ズィーとドゥー

 ドイツ語には「あなた」を指す言葉にSie(ズィー)とDu(ドゥー)があります。

 ズィーはいわゆる敬称、ドゥーは親称ですが、その使い分けは個人差、世代の差があり、また意外に微妙なものです。

 子供の頃は誰に対しても「ドゥー」で話しかけますが、学校で「ズィー」の使い方について学び、すこしオトナになってくると、先生や目上の人に対して「ズィー」で話しかけるようになります。「ズィー」を使い始めた頃の子供の顔には、いくぶん誇らしささえうかがえます。

 学生になると、一般の人には大人と同じように使い分けるようになりますが、学生間では周知の友人であっても初対面であっても、ドゥーを使って話します。

 さて一般には、目上の人、初対面の人、知り合いと呼ぶにふさわしいような間柄の人には「ズィー」を用い、友人や恋人、親戚、家族または子どもに対して「ドゥー」を使って話します。 初対面であった人がやがて親しい間柄になり、ある時を境に「ドゥー」で話すようになるわけですが、「その時」は厳粛にやってきます。

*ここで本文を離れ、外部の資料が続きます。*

(* ===== verification/ExecSwitch.v ===== *)
(** * Running a program: from the old address space to the new (exec.c)

    [switchuvm] makes the new page directory the current one; [freevm] gives
    back the pages of the old one, which the new one does not notice. *)
From S2P Require Import Prelude Mmu Spinlock Strings Bytes BlockCache Kalloc Vm VmSpec VmUser VmGrow VmCopy Store Fs Exec ExecMem ExecSpec ExecStack.

Lemma switchuvm_run ts_addr kstack pg (c : lstate * cpuregs) :
  pg <> 0 -> quiet (this_cpu (fst c)) ->
  exists c', switchuvm ts_addr kstack pg c = Ret tt c' /\ cr3 (snd c') = v2p pg /\ ts_esp0 (snd c') = u32 (kstack + 4096) /\
    ncli (this_cpu (fst c')) = ncli (this_cpu (fst c)) /\ eflags_if (this_cpu (fst c')) = eflags_if (this_cpu (fst c)).
Proof.
  intros Hpg [Hq0 Hq1]. destruct c as [ls regs]. simpl in Hq0, Hq1. unfold switchuvm, zoom. unfold bind at 1. simpl. rewrite pushcli_run. simpl.
  rewrite bind_modify, (proj2 (Z.eqb_neq pg 0) Hpg), bind_modify. rewrite popcli_run by (simpl; lia || done). simpl.
  eexists. split; [done|]. simpl. split_and!; try done; [lia|]. destruct (Z.eqb_spec (ncli (this_cpu ls)) 0) as [E|E].
  - rewrite E. done.
  - rewrite (proj2 (Z.eqb_neq _ 0)) by lia. simpl. symmetry. apply Hq1. lia.
Qed.

Section Old.
Context (end_ : Z) (end_kernel : KERNLINK <= end_) (k0 : kmem) (pd : Z) (PT PU : gmap Z Z) (rest l0 : list Z) (oldsz : Z).
Context (Hold : aspace end_ k0 pd PT PU rest l0) (Hfull : full oldsz PU).

Definition old_pages : list Z := pd :: vals PT ++ vals PU ++ rest.

(** The old address space beside the one that was built. *)
Lemma old_beside m1 d k T U l sz g img :
  space end_ old_pages l0 (memory k0) m1 d k T U l sz g img -> aspace end_ k pd PT PU (d :: vals T ++ vals U ++ rest) l.
Proof.
  intros Hs. pose proof (sp_as _ _ _ _ _ _ _ _ _ _ _ _ _ Hs) as Has. pose proof (vs_vm _ _ _ _ _ (as_space _ _ _ _ _ _ _ Has)) as Hvm.
  apply (aspace_frame end_ end_kernel k0 k pd PT PU rest _ l0 l Hold); [apply Has| | |].
  - intros q x Hq Hx. apply (sp_own _ _ _ _ _ _ _ _ _ _ _ _ _ Hs q); [|done]. unfold old_pages.
    destruct Hq as [->|Hq]; [left|right]. apply elem_of_app. left. by apply elem_of_vals.
  - constructor; [apply Hvm|]. apply Forall_app. split.
    + apply Forall_forall. intros t Ht. apply elem_of_vals in Ht as (i & Hi). by destruct (v_tab _ _ _ _ Hvm _ _ Hi) as (_ & ? & _).
    + apply Forall_app. split; [by apply (proj1 (Forall_app _ _ _) (as_pages _ _ _ _ _ _ _ Has))|by apply (proj1 (Forall_app _ _ _) (as_pages _ _ _ _ _ _ _ Hold))].
  - pose proof (as_nodup _ _ _ _ _ _ _ Has) as Hnd. revert Hnd. apply NoDup_Permutation_proper. unfold old_pages. perm.
Qed.

(** Freeing the old one. *)
Lemma free_old m1 d k T U l sz g img :
  space end_ old_pages l0 (memory k0) m1 d k T U l sz g img ->
  exists k' l', freevm end_ pd k = Ret tt k' /\
    space end_ rest (l0 ++ pd :: vals PT ++ vals PU) (memory k0) m1 d k' T U l' sz g img.
Proof.
  intros Hs. pose proof (old_beside _ _ _ _ _ _ _ _ _ Hs) as Ho. pose proof Hs as [Has Hf Hfl Him Hown Hacct Hker Hsz Hz].
  destruct (freevm_run end_ end_kernel k pd PT PU _ l Ho (full_dense _ end_kernel _ _ _ _ _ _ _ Ho Hfull)) as (k' & l' & E & Hp & Hl & Hsame).
  pose proof (vs_vm _ _ _ _ _ (as_space _ _ _ _ _ _ _ Has)) as Hvm.
  assert (Htab : forall q x, table_page d T q -> q <= x < q + 4096 -> memory k' x = memory k x).
  { intros q x Hq. apply Hsame. destruct Hq as [->|Hq]; [left|right]. apply elem_of_app. left. by apply elem_of_vals. }
  exists k', l'. split; [done|]. split; try done.
  - apply (aspace_frame end_ end_kernel k k' d T U _ _ l l' Has Hp Htab).
    + by apply (proj1 (Forall_app _ _ _) (as_pages _ _ _ _ _ _ _ Hold)).
    + pose proof (as_nodup _ _ _ _ _ _ _ Has) as Hnd. revert Hnd. apply NoDup_Permutation_proper. unfold old_pages. perm.
  - intros va q Hq. rewrite (hw_frame _ end_kernel _ _ _ _ va Hvm Htab). by apply Hfl.
  - intros va x Hx. rewrite <- (Him va x Hx). destruct (tr_page _ _ _ _ _ _ _ _ _ Has Hx) as (p & Hp1 & _ & Hp2). apply (Hsame p); [|done].
    right. apply elem_of_app. right. apply elem_of_app. left. apply elem_of_vals. by eexists.
  - intros q x Hq Hx. rewrite <- (Hown q x) by (done || (unfold old_pages; set_solver)). apply (Hsame q); [set_solver|done].
  - perm.
  - intros va Hva. rewrite (hw_frame _ end_kernel _ _ _ _ va Hvm Htab). by apply Hker.
Qed.

(** The empty address space beside the old one. *)
Lemma start_space data_ k1 d T l1 :
  vspace end_ k1 d T l1 -> d :: vals T ++ l1 ≡ₚ l0 -> kernel_mapped data_ (memory k1) d ->
  (forall x, (forall p, table_page d T p -> ~ (p <= x < p + 4096)) -> memory k1 x = memory k0 x) ->
  space end_ old_pages l0 (memory k0) (memory k1) d k1 T ∅ l1 0 (-1) (fun _ => 0).
Proof.
  intros Hvs Hacct Hkm Hsame. pose proof (child_start end_ data_ _ _ _ _ _ _ _ _ _ _ Hold Hvs Hacct Hkm) as Has. split; try done.
  - intros va _ Hva. rewrite lookup_empty. split; [by intros [? ?]|lia].
  - by apply (start_keeps end_ end_kernel _ _ _ _ _ _ _ Has Hsame).
Qed.
End Old.

(** The size can be rounded up to whole pages. *)
Lemma space_round end_ own l0 m0 m1 d k T U l sz g img :
  space end_ own l0 m0 m1 d k T U l sz g img -> PGROUNDUP sz < KERNBASE -> space end_ own l0 m0 m1 d k T U l (PGROUNDUP sz) g img.
Proof.
  intros [H1 H2 H3 H4 H5 H6 H7 H8 H9] Hup. destruct (PGROUNDUP_page sz ltac:(lia) ltac:(lia)) as (Ha & Hb & Hc).
  split; try done; [apply (proj1 (full_up sz U ltac:(lia))); done|lia|].
  intros va Hva. apply H9. revert Hva. destruct (PGROUNDUP_page (PGROUNDUP sz) ltac:(lia) ltac:(lia)) as (Ha' & Hb' & Hc'). lia.
Qed.
Lemma onk_bind {A C} (m : M (fstate B) A) (k : A -> M (fstate B) C) s :
  onk (bind m k) s = bind (onk m) (fun a => onk (k a)) s.
Proof. unfold onk, zoom, bind. by destruct (m (kern s)). Qed.

Lemma owns_onk_bind {A C} E (m : M (fstate B) A) (k : A -> M (fstate B) C) P Q :
  owns E (onk m) P -> (forall a, owns (P a) (onk (k a)) Q) -> owns E (onk (bind m k)) Q.
Proof. intros Hm Hk. eapply owns_ext; [apply onk_bind|]. by eapply owns_bind. Qed.

Lemma owns_quietly {A} E (m : M (sys B) A) : quietly m -> owns E m (fun _ => E).
Proof. intros Hm. apply Hm. Qed.

Lemma owns_onk_ret {A} (a : A) E (Q : A -> list nat) : Q a = E -> owns E (@onk B A (ret a)) Q.
Proof. intros HQ s Hs. simpl. by rewrite HQ. Qed.

Lemma owns_pipealloc junk E :
  owns E (onk (@pipealloc B H _ junk)) (fun r => match r with Some (f, g) => f :: g :: E | None => E end).
Proof.
  unfold pipealloc. eapply owns_onk_bind; [apply owns_filealloc|]. intros [f|]; [|by apply owns_onk_ret].
  eapply owns_onk_bind; [apply owns_filealloc|]. intros [g|].
  2: { eapply owns_onk_bind; [apply owns_fileclose|]. intros ?. by apply owns_onk_ret. }
  eapply owns_onk_bind; [apply owns_quietly, quietly_onk; intros t; apply keeps_gets|]. intros [|p ps].
  - apply owns_swap. eapply owns_onk_bind; [apply owns_fileclose|]. intros ?.
    eapply owns_onk_bind; [apply owns_fileclose|]. intros ?. by apply owns_onk_ret.
  - apply owns_swap. eapply owns_onk_bind; [apply owns_quietly, quietly_onk; refs_steps|]. intros ?.
    eapply owns_onk_bind; [apply owns_quietly, quietly_onk; refs_steps|]. intros ?.
    eapply owns_onk_bind; [apply owns_quietly, quietly_onk; refs_steps|]. intros ?. by apply owns_onk_ret.
Qed.

(** ** The system calls *)

(** The descriptors are covered by the reference counts. *)
Definition refs_ok s : Prop := own [] s.

Definition keeps_descriptors {A} (m : M (sys B) A) : Prop := keeps refs_ok m.

Lemma quietly_keeps {A} (m : M (sys B) A) : quietly m -> keeps_descriptors m.
Proof. intros Hm. apply Hm. Qed.

Lemma quietly_argfd n : quietly (@argfd B n).
Proof. unfold argfd, arg_int. quiet_steps. Qed.

Lemma argfd_found n s fd f s' : @argfd B n s = Ret (Some (fd, f)) s' -> s' = s /\ rd (ofile s) fd = Some (Some f).
Proof.
  unfold argfd, arg_int, bind, gets_opt. destruct (argint (usr s) n) as [[i|]|]; [|done|done].
  destruct ((i <? 0) || (NOFILE <=? i)); [done|]. destruct (rd (ofile s) i) as [[g|]|] eqn:E; [|done|done].
  intros [= <- <- <-]. done.
Qed.

Lemma quietly_create c path ty ma mi : quietly (create devs c path ty ma mi).
Proof. unfold create, upd_nlink. quiet_steps. Qed.

Lemma argfd_ret {A} n (k : option (Z * nat) -> M (sys B) A) s :
  match argfd n s with
  | Ret r s' => s' = s /\ bind (argfd n) k s = k r s
  | Sched _ => False
  | _ => True
  end.
Proof.
  unfold argfd, arg_int, bind, gets_opt. destruct (argint (usr s) n) as [[i|]|]; [|done|done].
  destruct ((i <? 0) || (NOFILE <=? i)); [done|]. by destruct (rd (ofile s) i) as [[g|]|].
Qed.

(** A descriptor becomes a reference again. *)
Lemma own_clear fd f E s : ofile s !! fd = Some (Some f) -> own E s -> own (f :: E) (set_ofile (<[fd := None]> (ofile s)) s).
Proof.
  intros Hfd Hs. apply (own_weaken E _ s); [done| |apply refs_same]. intros g. simpl ofile. rewrite cnt_fmap_cons, !cnt_app, (cnt_insert _ _ _ _ _ Hfd).
  rewrite (decide_False (P := None = Some g)) by done. destruct (decide (f = g)) as [->|Hne]; [rewrite decide_True by done; lia|].
  rewrite decide_False by congruence. lia.
Qed.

 今まで「ズィー」で語り合ってきた相手から、あるとき、「今日から『ドゥー』を使いませんか」と提案されるのです。その時、同意するなら喜びの表情と共に「もちろん!」と応えましょう。相手はきっと手を差し伸べてきますから、そこで握手を交わし、そのときからふたりは「ドゥー」で呼びあう仲となります。また、初対面の挨拶と共に「ドゥー」で話していいわよね、と提案される場合もあります。同感なら、このときもニコニコと微笑んで「喜んで!」と応えましょう。

 しかしながら、中には「目下」の感覚で「ドゥー」を使う人がいます。デパートやスーパーの店員から、またはタクシーの運転手などから初対面であるのに気軽に「ドゥー」で話し掛けられたら、それは親しみを込めてというよりは、侮蔑を含めてということになります。そんな時は、「あなたはいつから私のお友達ですか?」と相手の目をまっすぐ見つめて聞き返しましょう。

 さて、私たち外国人は、ドイツに住み始めた頃は、「ズィー」で話すことばかりでしょう。「ズィー」は動詞の変化に困らないので(動詞の原形をそのまま使えますから!)なかなか快適なものです。ですが、語学学校や趣味の場などを通して友人は増えていくものです。「ドゥー」のための動詞を覚えながら、「ドゥー」で呼びあうことが増える日を楽しみに待ちましょう。

 ちなみに、同じ相手に、「ズィー」で話しかけてみたり、「ドゥー」を使ったりと、二つの呼びかけを会話の中で混ぜ込んでしまうのは、相手に妙な不安や不信感を与えますから避けた方がよいでしょう。